##### RECORDS PROVIDED #####

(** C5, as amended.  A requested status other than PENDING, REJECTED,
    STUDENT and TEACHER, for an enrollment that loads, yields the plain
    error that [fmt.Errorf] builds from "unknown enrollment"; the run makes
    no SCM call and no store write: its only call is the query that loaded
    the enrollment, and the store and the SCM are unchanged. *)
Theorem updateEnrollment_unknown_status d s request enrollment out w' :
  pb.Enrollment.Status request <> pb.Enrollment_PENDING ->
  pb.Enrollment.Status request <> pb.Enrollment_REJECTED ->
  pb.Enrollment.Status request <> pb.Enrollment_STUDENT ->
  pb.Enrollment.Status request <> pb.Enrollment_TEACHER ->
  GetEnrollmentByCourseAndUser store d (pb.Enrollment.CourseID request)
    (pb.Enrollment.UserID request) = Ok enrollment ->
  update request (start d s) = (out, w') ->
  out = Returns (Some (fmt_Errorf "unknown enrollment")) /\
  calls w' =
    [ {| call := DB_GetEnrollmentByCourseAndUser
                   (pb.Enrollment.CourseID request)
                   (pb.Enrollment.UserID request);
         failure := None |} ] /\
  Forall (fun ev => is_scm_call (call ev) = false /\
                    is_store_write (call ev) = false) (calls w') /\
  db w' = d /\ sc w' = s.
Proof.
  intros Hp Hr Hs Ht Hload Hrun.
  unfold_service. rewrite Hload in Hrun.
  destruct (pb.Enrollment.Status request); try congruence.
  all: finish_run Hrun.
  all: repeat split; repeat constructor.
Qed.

#####
##### RECORDS PROVIDED #####

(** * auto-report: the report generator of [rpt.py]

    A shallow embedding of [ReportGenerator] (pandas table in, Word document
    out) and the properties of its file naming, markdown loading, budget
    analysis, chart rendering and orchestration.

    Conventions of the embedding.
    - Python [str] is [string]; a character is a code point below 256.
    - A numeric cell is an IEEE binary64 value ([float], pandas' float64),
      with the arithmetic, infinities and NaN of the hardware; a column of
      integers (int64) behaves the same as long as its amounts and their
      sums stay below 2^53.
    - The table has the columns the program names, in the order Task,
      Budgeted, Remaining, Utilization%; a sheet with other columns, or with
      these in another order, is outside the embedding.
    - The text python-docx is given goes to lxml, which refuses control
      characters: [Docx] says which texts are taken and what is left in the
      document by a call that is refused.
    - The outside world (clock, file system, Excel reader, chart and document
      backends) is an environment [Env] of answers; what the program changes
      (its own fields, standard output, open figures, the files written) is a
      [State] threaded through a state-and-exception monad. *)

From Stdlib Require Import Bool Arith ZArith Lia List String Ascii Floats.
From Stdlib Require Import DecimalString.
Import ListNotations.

#####

#### TASK STATEMENT
Each line above from the one with "(** C5, as amended." up to and including the one with "all: repeat split; repeat constructor." must be set down exactly, and no line outside that span may appear.

#### WRITTEN RESPONSE
(** C5, as amended.  A requested status other than PENDING, REJECTED,
    STUDENT and TEACHER, for an enrollment that loads, yields the plain
    error that [fmt.Errorf] builds from "unknown enrollment"; the run makes
    no SCM call and no store write: its only call is the query that loaded
    the enrollment, and the store and the SCM are unchanged. *)
Theorem updateEnrollment_unknown_status d s request enrollment out w' :
  pb.Enrollment.Status request <> pb.Enrollment_PENDING ->
  pb.Enrollment.Status request <> pb.Enrollment_REJECTED ->
  pb.Enrollment.Status request <> pb.Enrollment_STUDENT ->
  pb.Enrollment.Status request <> pb.Enrollment_TEACHER ->
  GetEnrollmentByCourseAndUser store d (pb.Enrollment.CourseID request)
    (pb.Enrollment.UserID request) = Ok enrollment ->
  update request (start d s) = (out, w') ->
  out = Returns (Some (fmt_Errorf "unknown enrollment")) /\
  calls w' =
    [ {| call := DB_GetEnrollmentByCourseAndUser
                   (pb.Enrollment.CourseID request)
                   (pb.Enrollment.UserID request);
         failure := None |} ] /\
  Forall (fun ev => is_scm_call (call ev) = false /\
                    is_store_write (call ev) = false) (calls w') /\
  db w' = d /\ sc w' = s.
Proof.
  intros Hp Hr Hs Ht Hload Hrun.
  unfold_service. rewrite Hload in Hrun.
  destruct (pb.Enrollment.Status request); try congruence.
  all: finish_run Hrun.
  all: repeat split; repeat constructor.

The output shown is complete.